As I said in another thread, I put these in my new loft. 

It's been at least two months now and I have not had to scrape them once. The birds poop misses them and they are as clean as the day I put them in. For me they are the only way to go, less cleaning the better.


----------



## spirit wings (Mar 29, 2008)

Lovebirds said:


> WEEKS??? How many are you building? We built the ones in the picture in a day and put them up in about an hour. They aren't nearly as complicated as actual box perches like the one in our widowhood loft. Now THOSE were a pain to build.

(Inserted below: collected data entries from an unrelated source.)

(** [Arguments.createHelp()], as its entries. *)
Definition helpOption : FlagOptions :=
  {| op_convertor := BooleanConvertor;
     op_shortName := Some (snd helpFlagNames);
     op_description := Some "Show this help message.";
     op_default := None;
     op_excludeFromHelp := Some true |}.

Definition createHelp : list (string * FlagOptions) :=
  [ (fst helpFlagNames, helpOption) ].

(** ** Tokenizer *)

(** [splitFirst sep s] is [Some (l, r)] when [sep] occurs in [s], [l] being
    the text before its first occurrence and [r] the text after it. *)
Fixpoint splitFirst (sep : ascii) (s : string) : option (string * string) :=
  match s with
  | EmptyString => None
  | String c r =>
      if Ascii.eqb c sep then Some (EmptyString, r)
      else match splitFirst sep r with
           | Some (l, r') => Some (String c l, r')
           | None => None
           end
  end.

Fixpoint chars (s : string) : list string :=
  match s with
  | EmptyString => []
  | String c r => String c EmptyString :: chars r
  end.

Definition dropPrefix (n : nat) (s : string) : string :=
  substring n (String.length s - n) s.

we have alot of other stuff to finish too, aviary ect.. working on the weekends. (A few weeks for the whole loft is complete)


----------



## spirit wings (Mar 29, 2008)

DEEJAY7950 said:


> ? is your heart set on box perches? if that's the case have fun and go for it!
> 
> I would just like to offer another type for you to consider! Very simple to build and to attach!
> http://www.reunionracinglofts.us/racing loft hallway 3.jpg


Thanks DJ, yes I like those, but I will be having to catch my birds for releases, and thought it would be easier to get a hold of them in the box type. with other type they can go left or right to get away.


----------



## niall (Apr 25, 2008)

tanx for posting pics.do u keep a gap at the back of the box 2 let the poop drop 2 the floor?


----------



## Lovebirds (Sep 6, 2002)

niall said:


> tanx for posting pics.do u keep a gap at the back of the box 2 let the poop drop 2 the floor?

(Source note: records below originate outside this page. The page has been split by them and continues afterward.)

Definition TECHNIQUES (t : PromptingTechnique) : TechniqueDefinition :=
  let def d desc w e m :=
    {| name := t; displayName := js d; description := js desc;
       whenToUse := map js w; example := js e; isMandatory := m |} in
  match t with
  | role_prompting =>
      def "Role Prompting" "Atribui um papel específico e relevante à IA"
          ["sempre"; "qualquer tarefa"]
          "Você é um desenvolvedor senior especializado em..." true
  | emotion_prompting =>
      def "Emotion Prompting"
          "Adiciona peso emocional para aumentar a atenção"
          ["tarefas críticas"; "alta precisão necessária"]
          "Isso é crucial para o projeto e precisa ser perfeito" true
  | iq_attribution =>
      def "Atribuir QI/Expertise" "Define o nível de sofisticação esperado"
          ["sempre"; "definir nível de expertise"]
          "com QI 160 e profundo conhecimento em..." true
  | fake_past_consistency =>
      def "Fingir Consistência Passada" "Cria contexto de conversa prévia"
          ["tópicos técnicos complexos"; "continuidade contextual"]
          "Você me explicou anteriormente sobre renderização 3D..." false
  | fake_audience =>
      def "Finja uma Plateia"
          "Define uma audiência específica para adaptar a explicação"
          ["explicações didáticas"; "apresentações"; "ensino"]
          "Explique como se apresentasse para estudantes de graduação" false
  | obviously =>
      def "Obviamente..."
          "Usa afirmação controversa para gerar análise crítica"
          ["debates"; "comparações"; "análise crítica"]
          "Obviamente React é melhor que Vue, certo?" false
  | false_restriction =>
      def "Restrição Falsa"
          "Impõe limitações criativas para forçar analogias"
          ["criatividade"; "explicações analogias"; "inovação"]
          "Explique usando apenas analogias de culinária" false
  | version_2 =>
      def "Versão 2.0" "Solicita iteração melhorada de algo existente"
          ["iteração"; "melhoria"; "inovação"]
          "Crie uma Versão 2.0 com abordagem completamente nova" false
  | someone_disagrees =>
      def "Alguém Discorda" "Apresenta visão oposta para análise profunda"
          ["análise crítica"; "validação de ideias"; "debate"]
          "Meu colega diz que microserviços são overhead desnecessário" false
  | bet_100_dollars =>
      def "Apostar 100 Dólares" "Cria aposta para validação rigorosa"
          ["validação técnica"; "code review"; "precisão extrema"]
          "Vamos apostar $100 que esse código está bug-free" false
  | simtom =>
      def "SimToM (Theory of Mind)"
          "Adota múltiplas perspectivas de diferentes entidades"
          ["análise multiperspectiva"; "stakeholders"; "UX"]
          "Analise da perspectiva do usuário, do desenvolvedor e do negócio"
          false
  | re2 =>
      def "RE2 (Leia Duas Vezes)" "Força releitura e análise profunda"
          ["análise complexa"; "compreensão profunda"]
          "Leia o requisito duas vezes antes de responder" false
  | rar =>
      def "RaR (Rephrase and Respond)"
          "Reformula a pergunta antes de responder"
          ["clarificação"; "ambiguidade"; "confirmação"]
          "Primeiro reformule o que entendeu, depois responda" false
  end.

(** The keys of [TECHNIQUES], in declaration order. *)
Definition allTechniques : list PromptingTechnique :=
  [ role_prompting; emotion_prompting; iq_attribution; fake_past_consistency;
    fake_audience; obviously; false_restriction; version_2; someone_disagrees;
    bet_100_dollars; simtom; re2; rar ].

Definition MANDATORY_TECHNIQUES : list PromptingTechnique :=
  map name (filter isMandatory (map TECHNIQUES allTechniques)).

Definition SITUATIONAL_TECHNIQUES : list PromptingTechnique :=
  map name (filter (fun t => negb (isMandatory t)) (map TECHNIQUES allTechniques)).

(* ================================================================== *)
(** * technique-selector.ts: TechniqueSelector                          *)
(* ================================================================== *)

Module TechniqueSelector.
Section WithCaseMapping.
Context `{CaseMapping}.

Definition generateRole (analysis : AnalysisResult) : jsstring :=
  let role :=
    match taskType analysis with
    | codigo => js "desenvolvedor senior especializado"
    | tecnica => js "especialista técnico"
    | criativa => js "designer criativo e inovador"
    | analitica => js "analista especializado"
    | educacional => js "educador experiente"
    | debate => js "debatedor e pensador crítico"
    | documentacao => js "technical writer especializado"
    | mista => js "profissional multidisciplinar"
    end in
  let domain := first_or (keywords analysis) (js "sua área") in
  js "Você é um " ++ role ++ js " em " ++ domain.

Definition mentions (w : string) (l : list jsstring) : bool :=
  existsb (fun c => includes c (js w)) l.

Definition shouldUseEmotionPrompting (analysis : AnalysisResult) : bool :=
  negb (ComplexityLevel_beq (complexityLevel analysis) basico) &&
  (TaskType_beq (taskType analysis) codigo ||
   TaskType_beq (taskType analysis) tecnica ||
   mentions "produção" (implicitContext analysis)).

Definition generateEmotionPrompt (analysis : AnalysisResult) : jsstring :=
  if mentions "produção" (implicitContext analysis)
  then js "Isso é crítico para produção e requer máxima qualidade e atenção aos detalhes"
  else if ComplexityLevel_beq (complexityLevel analysis) expert
  then js "Esse é um desafio técnico importante que demanda precisão e expertise"
  else js "Isso é importante e precisa ser feito com cuidado e precisão".

Definition generatePastConsistency (analysis : AnalysisResult) : jsstring :=
  let topic := first_or (keywords analysis) (js "esse tópico") in
  js "Você me explicou anteriormente sobre " ++ topic
    ++ js ", mas agora preciso aplicar especificamente".

Definition restrictions : list jsstring :=
  map js [ "Use conceitos de design moderno e minimalista";
           "Aplique princípios de UX/UI de alta qualidade";
           "Pense em termos de experiência do usuário excepcional" ].

(** [rnd] stands for the draw [Math.floor(Math.random() * 3)]: any of
    0, 1, 2. *)
Definition generateFalseRestriction (rnd : nat) (analysis : AnalysisResult)
  : jsstring :=
  nth (rnd mod 3)%nat restrictions [].

Definition generateDisagreement (analysis : AnalysisResult) : jsstring :=
  let topic := join (js " e ") (slice0 2 (keywords analysis)) in
  js "Alguns especialistas argumentam contra essa abordagem de " ++ topic.

Definition applyMandatoryTechniques (analysis : AnalysisResult)
  : list TechniqueApplication :=
  [ {| technique := role_prompting;
       reason := js "Estabelece expertise e contexto profissional adequado";
       implementation := generateRole analysis |};
    {| technique := iq_attribution;
       reason := js "Define nível de sofisticação "
                   ++ ComplexityLevel_str (complexityLevel analysis);
       implementation := js "com QI " ++ of_Z (suggestedIQ analysis) |} ]
  ++ (if shouldUseEmotionPrompting analysis
      then [ {| technique := emotion_prompting;
                reason := js "Aumenta atenção e cuidado na resposta";
                implementation := generateEmotionPrompt analysis |} ]
      else []).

Yes.......the studs are 2 X 2's and the perches are attached to the studs, so they are about 2 1/4 inches from the wall.


----------



## niall (Apr 25, 2008)

thannks againk you for takeing time 2 answer my post.ur a great help.thanks again


----------



## DEEJAY7950 (Dec 13, 2006)

spirit wings said:


> Thanks DJ, yes I like those, but I will be having to catch my birds for releases, and thought it would be easier to get a hold of them in the box type. with other type they can go left or right to get away.

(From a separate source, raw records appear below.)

(** X11. Whatever sequence of [createChallenge], [generateResponse],
    [validateChallenge] and [validate] calls is made on a constructed
    client, and whatever the remote side answers, the requests already
    sent stay in the log and every request added goes to
    [/challenge/create] or [/challenge/validate] under the base
    [https://keyclaim.org/api], with the header [Authorization: Bearer]
    followed by the API key, and the timeout 30000. *)
Theorem every_request_is_well_addressed :
  forall (config : KeyClaimConfig.t + string) (sec : option string)
         (c : KeyClaimClient),
    constructor config sec = inr c ->
    forall (calls : list Call) (remote : Axios.Transport) (log : list Axios.Request),
    exists new : list Axios.Request,
      sent (after calls {| this := c; net := remote; sent := log |})
      = (log ++ new)%list
      /\ Forall (well_addressed (apiKey c)) new.
Proof.
  intros config sec c Hc calls remote log.
  destruct (after_sent calls {| this := c; net := remote; sent := log |})
    as [new [Hs Hf]].
  exists new. split; [exact Hs |].
  assert (Hi : axiosInstance c
               = {| Axios.baseURL := "https://keyclaim.org/api";
                    Axios.headers :=
                      [("Content-Type", "application/json");
                       ("Authorization", "Bearer " ++ apiKey c)];
                    Axios.timeout := 30000 |}).
  { destruct config as [cfg | key].
    - destruct cfg as [key sec0].
      rewrite constructor_object_eq_positional, constructor_positional in Hc.
      destruct (String.prefix "kc_" key); [| discriminate].
      injection Hc as <-. reflexivity.
    - rewrite constructor_positional in Hc.
      destruct (String.prefix "kc_" key); [| discriminate].
      injection Hc as <-. reflexivity. }
  simpl in Hf. rewrite Hi in Hf.
  eapply Forall_impl; [| exact Hf].
  intros r [Hconf Hurl]. unfold well_addressed. rewrite Hconf. simpl.
  split; [right; left; reflexivity | split; [reflexivity | split; [reflexivity | exact Hurl]]].
Qed.

Lemma every_request_is_well_addressed_witness :
  exists new : list Axios.Request,
    sent (after [CallValidate (Some "echo") None Js.Undefined;
                 CallCreateChallenge {| ttl := Some 60 |}]
            (Sample.world (Sample.by_endpoint Sample.issued Sample.unreachable)))
    = ([] ++ new)%list
    /\ Forall (well_addressed "kc_demo") new.
Proof.
  exact (every_request_is_well_addressed
           (inr "kc_demo") (Some "s") Sample.client eq_refl
           [CallValidate (Some "echo") None Js.Undefined;
            CallCreateChallenge {| ttl := Some 60 |}]
           (Sample.by_endpoint Sample.issued Sample.unreachable) []).
Defined.

(** X12. Every client the constructor builds has an API key that starts
    with ["kc_"], a secret that is not the empty string (so HMAC never
    runs with an empty key), the base URL [https://keyclaim.org], and a
    secret equal to the API key or to the secret supplied. *)
Theorem constructed_client_invariant :
  forall (config : KeyClaimConfig.t + string) (sec : option string)
         (c : KeyClaimClient),
    constructor config sec = inr c ->
    String.prefix "kc_" (apiKey c) = true
    /\ secret c <> ""
    /\ baseUrl c = "https://keyclaim.org"
    /\ (secret c = apiKey c
        \/ Some (secret c) = match config with
                             | inl cfg => KeyClaimConfig.secret cfg
                             | inr _ => sec
                             end).
Proof.
  intros config sec c Hc.
  assert (H : exists key s, constructor (inr key) s = inr c
                            /\ s = match config with
                                   | inl cfg => KeyClaimConfig.secret cfg
                                   | inr _ => sec
                                   end).
  { destruct config as [[key sec0] | key].
    - exists key, sec0. rewrite constructor_object_eq_positional in Hc. auto.
    - exists key, sec. auto. }
  destruct H as [key [s [Hk <-]]]. clear Hc.
  rewrite constructor_positional in Hk.
  destruct (String.prefix "kc_" key) eqn:Hp; [| discriminate].
  injection Hk as <-. simpl.
  split; [exact Hp | split; [| split; [reflexivity |]]].
  - unfold or_string. destruct s as [x |].
    + destruct (String.eqb_spec x ""); [| assumption].
      intros ->. discriminate Hp.
    + intros ->. discriminate Hp.
  - unfold or_string. destruct s as [x |]; [| left; reflexivity].
    destruct (String.eqb x ""); [left | right]; reflexivity.
Qed.

Lemma constructed_client_invariant_witness :
  String.prefix "kc_" (apiKey Sample.client) = true
  /\ secret Sample.client <> ""
  /\ baseUrl Sample.client = "https://keyclaim.org"
  /\ (secret Sample.client = apiKey Sample.client
      \/ Some (secret Sample.client) = Some "s").
Proof.
  exact (constructed_client_invariant (inr "kc_demo") (Some "s") Sample.client eq_refl).
Defined.

(* ===================================================================== *)
(** ** What a response depends on                                          *)
(* ===================================================================== *)

Lemma append_assoc (a b c : string) : (a ++ b) ++ c = a ++ (b ++ c).
Proof.
  induction a as [| x a IH]; simpl; [reflexivity |].
  rewrite IH. reflexivity.
Qed.

Lemma string_of_Z_nonempty n : Js.string_of_Z n <> "".
Proof.
  unfold Js.string_of_Z, NilZero.string_of_int, NilZero.string_of_uint.
  destruct (Z.to_int n) as [d | d]; [| discriminate].
  destruct d; discriminate.
Qed.

Lemma stringify_in_template_nonempty v : Js.stringify_in_template v <> "".
Proof.
  unfold Js.stringify_in_template.
  destruct v as [| | [|] | n | s | items | props]; simpl; try discriminate.
  apply string_of_Z_nonempty.
Qed.

(** X13. Whenever [generateResponse] returns for the method ['hmac'],
    ['hash'] or ['custom'], the response is a string of exactly 64
    lower-case hexadecimal characters, whatever the challenge, the secret
    and the data. *)
Theorem generateResponse_returns_64_hex_characters :
  forall (challenge : Js.value) (method : string) (customData : Js.value)
         (w : World) (v : Js.value),
    method = "hmac" \/ method = "hash" \/ method = "custom" ->
    fst (generateResponse challenge (Some method) customData w) = Normal v ->
    exists digest : string,
      v = Js.Str digest
      /\ String.length digest = 64%nat
      /\ all_hex digest = true.
Proof.
  intros challenge method customData w v Hm.
  unfold generateResponse, bind, get_this, ret, throw.
  destruct Hm as [-> | [-> | ->]]; simpl.
  - destruct challenge; simpl; try discriminate.
    intros H. injection H as <-. eexists. split; [reflexivity |].
    apply createHmac_sha256_hex_format.
  - intros H. injection H as <-. eexists. split; [reflexivity |].
    apply createHash_sha256_hex_format.
  - destruct (Js.truthy customData); simpl; [| discriminate].
    destruct customData; simpl; intros H; injection H as <-;
      (eexists; split; [reflexivity | apply createHash_sha256_hex_format]).
Qed.

Lemma generateResponse_returns_64_hex_characters_witness :
  exists digest : string,
    Js.Str (Crypto.createHmac_sha256_hex "s" "abc123") = Js.Str digest
    /\ String.length digest = 64%nat
    /\ all_hex digest = true.
Proof.
  exact (generateResponse_returns_64_hex_characters
           (Js.Str "abc123") "hmac" Js.Undefined
           (Sample.world (Sample.by_endpoint Sample.unreachable Sample.unreachable))
           _ (or_introl eq_refl) eq_refl).
Defined.

(** X14. The method ['custom'] does not tell a datum that is not a string
    from the string that is its [JSON.stringify] text: for every truthy
    [customData] other than a string, whose numbers are safe integers, the
    call completes exactly as it does when given that text as a string. *)
Theorem generateResponse_custom_confuses_value_and_its_text :
  forall (challenge customData : Js.value) (w : World),
    Js.truthy customData = true ->
    Js.in_range customData = true ->
    (forall text, customData <> Js.Str text) ->
    generateResponse challenge (Some "custom") customData w
    = generateResponse challenge (Some "custom")
        (Js.Str (Js.stringify_in_template customData)) w.
Proof.
  intros challenge customData w Ht _ Hns.
  unfold generateResponse, bind, get_this, ret, throw. simpl.
  rewrite Ht.
  pose proof (stringify_in_template_nonempty customData) as Hne.
  apply String.eqb_neq in Hne. rewrite Hne. simpl.
  destruct customData; try reflexivity.
  contradiction (Hns s). reflexivity.
Qed.

Lemma generateResponse_custom_confuses_value_and_its_text_witness :
  generateResponse (Js.Str "abc123") (Some "custom") (Js.Num 1)
    (Sample.world (Sample.by_endpoint Sample.unreachable Sample.unreachable))
  = generateResponse (Js.Str "abc123") (Some "custom") (Js.Str "1")
      (Sample.world (Sample.by_endpoint Sample.unreachable Sample.unreachable)).
Proof.
  apply (generateResponse_custom_confuses_value_and_its_text
           (Js.Str "abc123") (Js.Num 1)); [reflexivity | reflexivity | discriminate].
Defined.

(** X15. The method ['custom'] joins challenge and data with [":"] and
    does not escape it: a colon-separated tail of the challenge can move
    to the front of a string datum without changing the response. *)
Theorem generateResponse_custom_delimiter_is_ambiguous :
  forall (challenge moved data : string) (w : World),
    data <> "" ->
    generateResponse (Js.Str (challenge ++ ":" ++ moved)) (Some "custom")
      (Js.Str data) w
    = generateResponse (Js.Str challenge) (Some "custom")
        (Js.Str (moved ++ ":" ++ data)) w.
Proof.
  intros challenge moved data w Hd.
  rewrite !generateResponse_custom_truthy.
  - rewrite !append_assoc. reflexivity.
  - apply truthy_Str. destruct moved; discriminate.
  - apply truthy_Str. exact Hd.
Qed.

Lemma generateResponse_custom_delimiter_is_ambiguous_witness :
  generateResponse (Js.Str "abc:123") (Some "custom") (Js.Str "x")
    (Sample.world (Sample.by_endpoint Sample.unreachable Sample.unreachable))
  = generateResponse (Js.Str "abc") (Some "custom") (Js.Str "123:x")
      (Sample.world (Sample.by_endpoint Sample.unreachable Sample.unreachable)).
Proof.
  apply (generateResponse_custom_delimiter_is_ambiguous "abc" "123" "x").
  discriminate.
Defined.

(** X16. The method ['hash'] hashes challenge and secret with nothing
    between them: a client whose secret is [moved ++ rest] answers the
    challenge [challenge] as a client whose secret is [rest] answers
    [challenge ++ moved]. *)
Theorem generateResponse_hash_has_no_separator :
  forall (challenge moved rest : string) (customData : Js.value) (w1 w2 : World),
    secret (this w1) = moved ++ rest ->
    secret (this w2) = rest ->
    fst (generateResponse (Js.Str challenge) (Some "hash") customData w1)
    = fst (generateResponse (Js.Str (challenge ++ moved)) (Some "hash") customData w2).
Proof.
  intros challenge moved rest customData w1 w2 H1 H2.
  rewrite !generateResponse_hash. simpl fst.
  rewrite H1, H2, append_assoc. reflexivity.
Qed.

Your welcome, I understand your concern about catching the birds, it's one of those things you develop a knack for over time, after a while your birds will get tamed and catching will not be such a chore, you may even get them to basket themselves for you with some training! Congrats on your white birds, when can we see some pictures? Please, Pretty PLEASE!


----------



## niall (Apr 25, 2008)

if i maybe so bold 2 ask//has anyone a pic/plan of how 2 build a feeding trough?


----------



## DEEJAY7950 (Dec 13, 2006)

Niall, your question would be better started in a new thread for all to see, but here is a simple box feeder!
http://pigeonracing.homestead.com/files/feeder_parts.jpg


----------



## Lovebirds (Sep 6, 2002)

niall said:


> if i maybe so bold 2 ask//has anyone a pic/plan of how 2 build a feeding trough?


http://lovebirdsloft.homestead.com/LOFTACCESSORIESPLANPAGE.html


----------



## niall (Apr 25, 2008)

thank u so much.u guys are simply top notch


----------



## DEEJAY7950 (Dec 13, 2006)

The only thing I would do different on this simple feeder is to replace the front with plexiglass and 2" holes, helps reduce waste and the birds can see the feed much better!
http://pigeonracing.homestead.com/files/feeder_parts.jpg


----------



## Janet (Jan 17, 2008)

Some excellent ideas! I am very unhappy with our feeders and water dish. Right now, we have a large round dish we put the food in. Problem with that is they step in it to eat and poop droppings get in there. Were going to have to build a feeder like on the sites posted.(like soon) Can any show some pics on how to make the water dish. Same problem, they are constantly pooping in it. We must change the water at least 15 times a day. Its crazy! Any ideas and pics would be greatly appreciated.


----------



## george simon (Feb 28, 2006)

spirit wings said:


> hubby is starting on the perches. how deep do they need to be? we were figuring they would be 12 inch square, is that large enough for homers? thanks in advance.


 HI SPIRIT WINGS, 12X12 IS FINE AND MAKE THEM 10 OR 12 DEEP. THIS SHOULD MAKE CATCHING THEM EASIER. THIS ALSO GIVES THE BIRDS A PLACE THAT THEY FEEL IS THEIR OWN. .GEORGE


----------



## DEEJAY7950 (Dec 13, 2006)

Janet Hi this picture shows my waterer it's a one gallon size "little giant" 4.95 pretty cheap and as you can see i placed it on a small block so the height was much better!
http://img132.imageshack.us/img132/1997/loftbuildingproject2003bj5.jpg


----------



## bigislerollers (Jan 20, 2008)

Aloha Janet,

The waterer that Deejay posted is ok, but the birds can perch on it and still dirty the water. The ones that I use in the loft are like these:










They come in pint size up to 2 gallons. Also, when making your feeder, if it's open on both sides, I make it 1 foot long for each 10 birds. This gives everyone enough room to eat. Hope this helps.


----------